Private Emailer: “I don't believe first fiber to the home wins, unless the service provider who provides that fiber really opens it up and resists the temptation to build a wall around the garden. If they open it up and provide a simple bandwidth/connectivity solution, then they win. It would be suicide for a second provider to build fiber to that home only to engage in a contest to see who to offer the lowest cost BW service. But if the first provider instead artificially limits bandwidth and/or tries to foist their own vertical service structure on the consumer, then there is an opening for one or more other service providers to run fiber and offer a bandwidth/connectivity service. Assuming that content is freely available (no exclusivity deals like NFL Sunday Ticket with DirecTV (DTV)), then the second fiber provider has a chance to compete and win business. Clearly, Verizon is intent on building a wall around the garden, so I do not concede that FiOS will make them the ultimate winner. That having been said, it would take plenty deep pockets to build a competing fiber access network. However, I am not convinced that fiber is required. With DOCSIS 3.0, I think that MSOs can provide sufficient BW to the home to compete.”

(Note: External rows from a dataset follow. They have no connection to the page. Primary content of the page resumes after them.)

Lemma narrator_failure_fatal_witness :
  analyze_company_news Scenario.mute_utils "Tesla" =
    ((EvFetch [VStr "Tesla"] :: loop_trace Scenario.mute_utils Scenario.tesla_refs ++
      [EvTTS (tts_summary_of "Tesla"
                (length (articles_of Scenario.mute_utils Scenario.tesla_refs)));
       EvLogError ("Critical error: " +:+
         exn_str (RuntimeError "TTS generation failed: translation unavailable"))])%list,
     Raise (HTTPException 500 "Internal server error")).
Proof.
  apply (narrator_failure_fatal Scenario.mute_utils "Tesla"
           (VList Scenario.tesla_refs) Scenario.tesla_refs).
  - reflexivity.
  - reflexivity.
  - vm_compute. discriminate.
  - vm_compute. reflexivity.
Defined.

(** ** Which references are scraped *)

Lemma scraped_urls_none (tr : list event) :
  Forall not_scrape tr → scraped_urls tr = [].
Proof.
  unfold scraped_urls. induction 1 as [|ev tr Hev _ IH]; [done|].
  destruct ev; try done; simpl in *; by rewrite IH.
Qed.

Lemma scraped_urls_app (tr1 tr2 : list event) :
  scraped_urls (tr1 ++ tr2) = (scraped_urls tr1 ++ scraped_urls tr2)%list.
Proof. apply omap_app. Qed.

Lemma scraped_urls_scrape (url : string) (tr : list event) :
  scraped_urls (EvScrape url :: tr) = url :: scraped_urls tr.
Proof. reflexivity. Qed.

Lemma try_except_cons {A} (ev : event) (m : M A) (h : exn → M A) :
  try_except_M (ev :: m.1, m.2) h =
    (ev :: (try_except_M m h).1, (try_except_M m h).2).
Proof. unfold try_except_M. simpl. by destruct m as [tr [a|e]]. Qed.

Lemma process_item_scraped_urls (u : Utils) (item : pyval) :
  scraped_urls (process_item u item).1 = option_list (scrape_target item).
Proof.
  unfold process_item, process_item_body, scrape_target.
  destruct (py_getitem item "url") as [[| | |url| |]|e]; try reflexivity.
  rewrite bind_lift_ok; cbv beta iota.
  destruct (startswith url "http"); simpl negb; cbv iota; [|reflexivity].
  rewrite bind_emit; cbv beta. rewrite try_except_cons. cbn [fst].
  rewrite scraped_urls_scrape.
  rewrite (scraped_urls_none (try_except_M _ _).1); [reflexivity|].
  apply try_except_trace; [|intros e _; repeat trace_step].
  repeat trace_step.
Qed.

Lemma loop_trace_scraped_urls (u : Utils) (items : list pyval) :
  scraped_urls (loop_trace u items) = omap scrape_target items.
Proof.
  unfold loop_trace. induction items as [|item items IH]; [done|].
  change ((item :: items) ≫= _)
    with ((process_item u item).1 ++ (items ≫= λ item, (process_item u item).1))%list.
  rewrite scraped_urls_app, IH, process_item_scraped_urls.
  change (omap scrape_target (item :: items))
    with (match scrape_target item with
          | Some url => url :: omap scrape_target items
          | None => omap scrape_target items
          end).
  by destruct (scrape_target item).
Qed.

(** The scraper is called once for every reference whose ['url'] is a
    string that starts with "http", in the order of the references, and
    for nothing else: references without such a URL cost no call, and no
    reference is scraped twice. *)
Theorem scraper_called_once_each (u : Utils) (company : string)
    (news_items : pyval) (items : list pyval) :
  u_fetch_news_articles u [VStr company] = Ok news_items →
  py_iter news_items = Ok items →
  scraped_urls (analyze_company_news u company).1 = omap scrape_target items.
Proof.
  intros Hfetch Hiter.
  rewrite (analyze_after_fetch u company news_items items) by done.
  unfold answer_after_fetch.
  assert (Hloop : ∀ tail, Forall not_scrape tail →
    scraped_urls (EvFetch [VStr company] :: loop_trace u items ++ tail) =
    omap scrape_target items).
  { intros tail Htail.
    change (scraped_urls (EvFetch ?a :: ?tr)) with (scraped_urls tr).
    rewrite scraped_urls_app, loop_trace_scraped_urls, scraped_urls_none by done.
    by rewrite app_nil_r. }
  destruct (articles_of u items) as [|a l]; simpl fst.
  - apply Hloop. by repeat constructor.
  - destruct (u_generate_hindi_tts u _); simpl fst; apply Hloop;
      by repeat constructor.
Qed.

Lemma scraper_called_once_each_witness :
  scraped_urls (analyze_company_news Scenario.tesla_utils "Tesla").1 =
    omap scrape_target Scenario.tesla_refs ∧
  omap scrape_target Scenario.tesla_refs =
    ["http://blank.example/tesla"; "https://news.example/tesla"].
Proof.
  split; [|reflexivity].
  apply (scraper_called_once_each Scenario.tesla_utils "Tesla"
           (VList Scenario.tesla_refs)); reflexivity.
Defined.

(** ** When an article is appended *)

Lemma bind_ok_eq {A B} (m : M A) (k : A → M B) (b : B) :
  (m ≫= k).2 = Ok b → ∃ a, m.2 = Ok a ∧ (k a).2 = Ok b.
Proof. apply bind_ok_inv. Qed.

Lemma as_text_ok {A} (f : string → result A) (v : pyval) (x : A) :
  (as_text v ≫= f) = Ok x → ∃ s, v = VStr s ∧ f s = Ok x.
Proof. destruct v; simpl; try done. eauto. Qed.

Lemma process_item_body_appended (u : Utils) (item a : pyval) :
  (process_item_body u item).2 = Ok (Appended a) ↔
  ∃ url article title summary content sentiment topics,
    py_getitem item "url" = Ok (VStr url) ∧
    startswith url "http" = true ∧
    u_scrape_article_content u url = Ok article ∧
    py_getitem article "content" = Ok (VStr content) ∧ content ≠ "" ∧
    py_getitem article "title" = Ok title ∧
    py_getitem article "summary" = Ok summary ∧
    u_analyze_sentiment u content = Ok sentiment ∧
    u_extract_key_topics u content = Ok topics ∧
    a = VDict {[ "title" := title; "summary" := summary;
                 "sentiment" := VStr sentiment;
                 "topics" := VList (VStr <$> topics) ]}.
Proof.
  unfold process_item_body. split.
  - intros H.
    apply bind_ok_eq in H as (v & Hurl & H); simpl in Hurl; cbv beta in H.
    destruct v as [| | |url| |]; try done.
    destruct (startswith url "http") eqn:Hpre; cbn [negb] in H; [|done].
    apply bind_ok_eq in H as ([] & _ & H); cbv beta in H.
    apply bind_ok_eq in H as (article & Hs & H); simpl in Hs; cbv beta in H.
    apply bind_ok_eq in H as (c0 & Hc0 & H); simpl in Hc0; cbv beta in H.
    destruct (py_truthy c0) eqn:Htruthy; cbn [negb] in H; [|done].
    apply bind_ok_eq in H as (title & Ht & H); simpl in Ht; cbv beta in H.
    apply bind_ok_eq in H as (summary & Hsum & H); simpl in Hsum; cbv beta in H.
    apply bind_ok_eq in H as (c1 & Hc1 & H); simpl in Hc1; cbv beta in H.
    apply bind_ok_eq in H as ([] & _ & H); cbv beta in H.
    apply bind_ok_eq in H as (sentiment & Hsent & H); cbn [lift snd] in Hsent;
      cbv beta in H.
    apply bind_ok_eq in H as (c2 & Hc2 & H); simpl in Hc2; cbv beta in H.
    apply bind_ok_eq in H as ([] & _ & H); cbv beta in H.
    apply bind_ok_eq in H as (topics & Htop & H); cbn [lift snd] in Htop;
      cbv beta in H.
    injection H as <-.
    apply as_text_ok in Hsent as (content & -> & Hsent).
    rewrite Hc1 in Hc0, Hc2. injection Hc0 as <-. injection Hc2 as <-.
    apply as_text_ok in Htop as (content' & [= <-] & Htop).
    exists url, article, title, summary, content, sentiment, topics.
    repeat split; try done.
    intros ->. discriminate.
  - intros (url & article & title & summary & content & sentiment & topics &
            Hurl & Hpre & Hs & Hc & Hne & Ht & Hsum & Hsent & Htop & ->).
    rewrite Hurl, bind_lift_ok; cbv beta iota. rewrite Hpre; cbn [negb].
    rewrite bind_emit; cbv beta; cbn [snd].
    rewrite Hs, bind_lift_ok; cbv beta.
    rewrite Hc, bind_lift_ok; cbv beta.
    rewrite truthy_str by done. cbn [negb].
    rewrite Ht, bind_lift_ok; cbv beta.
    rewrite Hsum, bind_lift_ok; cbv beta.
    rewrite bind_lift_ok; cbv beta.
    rewrite bind_emit; cbv beta; cbn [snd].
    cbn [as_text]. change (Ok content ≫= u_analyze_sentiment u)
      with (u_analyze_sentiment u content).
    rewrite Hsent, bind_lift_ok; cbv beta.
    rewrite bind_lift_ok; cbv beta.
    rewrite bind_emit; cbv beta; cbn [snd].
    cbn [as_text]. change (Ok content ≫= u_extract_key_topics u)
      with (u_extract_key_topics u content).
    rewrite Htop, bind_lift_ok; cbv beta. reflexivity.
Qed.

Lemma process_item_snd (u : Utils) (item a : pyval) :
  (process_item u item).2 = Ok (Appended a) ↔
  (process_item_body u item).2 = Ok (Appended a).
Proof.
  unfold process_item, try_except_M.
  destruct (process_item_body u item) as [tr [o|e]]; simpl; [done|].
  split; intros [=].
Qed.
(** C5: output 9 is the variance of the single distance value raised to the
    power 0.25.  The variance of one real value is zero, so the output is 0
    whenever the distance is a real number, and in particular whenever the
    identity matrix stands in for the inverse. *)
Theorem distance_feature_is_zero (data data1 : list R) :
  length data = 256%nat -> data1 <> [] ->
  exists k1 k2 b1 b2 inv_cov dist row,
    firwin 467 [1; 30] true 128 = Ok k1 /\ np_convolve data k1 = Ok b1 /\
    firwin 467 [3; 12] true 128 = Ok k2 /\ np_convolve data k2 = Ok b2 /\
    try_except (np_linalg_inv lapack_inv (np_outer b1 b2)) LinAlgError
      (Ok (np_eye (length b1))) = Ok inv_cov /\
    mahalanobis b1 b2 inv_cov = Ok dist /\
    feature_extraction db4 lapack_inv data data1 = Ok [row] /\
    nth_error row 9 = Some (np_pow (np_var_scalar dist) (1 / 4)) /\
    (forall r, dist = Fin r -> nth_error row 9 = Some (Fin 0)) /\
    (np_linalg_inv lapack_inv (np_outer b1 b2) = Raise LinAlgError ->
     inv_cov = np_eye (length b1) /\ nth_error row 9 = Some (Fin 0)).
Proof.
  intros Hlen Hd1.
  destruct (feature_extraction_structure data data1 Hlen Hd1)
    as (k1 & k2 & b1 & b2 & w & x1 & x2 & ph & d & Hk1 & Lk1 & Hk2 & Lk2 &
        Hb1 & Hb2 & _ & Lw & _ & _ & _ & Hdist & Hfe).
  assert (Lb : length b1 = length b2).
  { rewrite (np_convolve_length _ _ _ Hb1), (np_convolve_length _ _ _ Hb2).
    rewrite Lk1, Lk2. reflexivity. }
  destruct (extract_mahalanobis_inv b1 b2 d Hdist)
    as (inv_cov & dist & Hinv & Hm & ->).
  destruct (length_four w Lw) as (w0 & w1 & w2 & w3 & ->).
  exists k1, k2, b1, b2, inv_cov, dist. eexists.
  repeat (split; [eassumption|]).
  cbn [app extract_power nth_error].
  split; [reflexivity|]. split.
  - intros r ->. rewrite np_pow_var_scalar_fin. reflexivity.
  - intros Hraise. rewrite Hraise in Hinv. cbn [try_except] in Hinv.
    injection Hinv as <-. split; [reflexivity|].
    destruct (mahalanobis_eye b1 b2 Lb) as (delta & _ & Hme).
    rewrite Hme in Hm. injection Hm as <-.
    rewrite np_pow_var_scalar_fin. reflexivity.
Qed.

WRK: I have written that DOCSIS 3.0 and FTTH are going to collide, result in a war between really big companies and selling equipment to support these warring camps will be a good business. If I was a VC, I would be much more interested in this game then sprinkling $5-10-20M here and there to fund little companies to build boutonniere applications for mobile devices. If your objective is to build a big business, the game you choose to play in has to be big.

*****************************************************************

Private Emailer: “Verizon Wireless is busily trying to figure out how to limit the ability of their customers to access competing services like P2P and SIP. The technology is there to allow them to do this, but it is not clear that the regulatory environment will allow it. The recent Skype suit filed with the FCC will be very telling.”

WRK: Do you want walled garden or open borders? From a social/historical perspective we have always sought to tear down walls and borders. We embrace freedom of movement and exchange of ideas. If we are a species that seeks to embrace openness, why do we close our systems and business to outsiders? The answer: to protect revenue!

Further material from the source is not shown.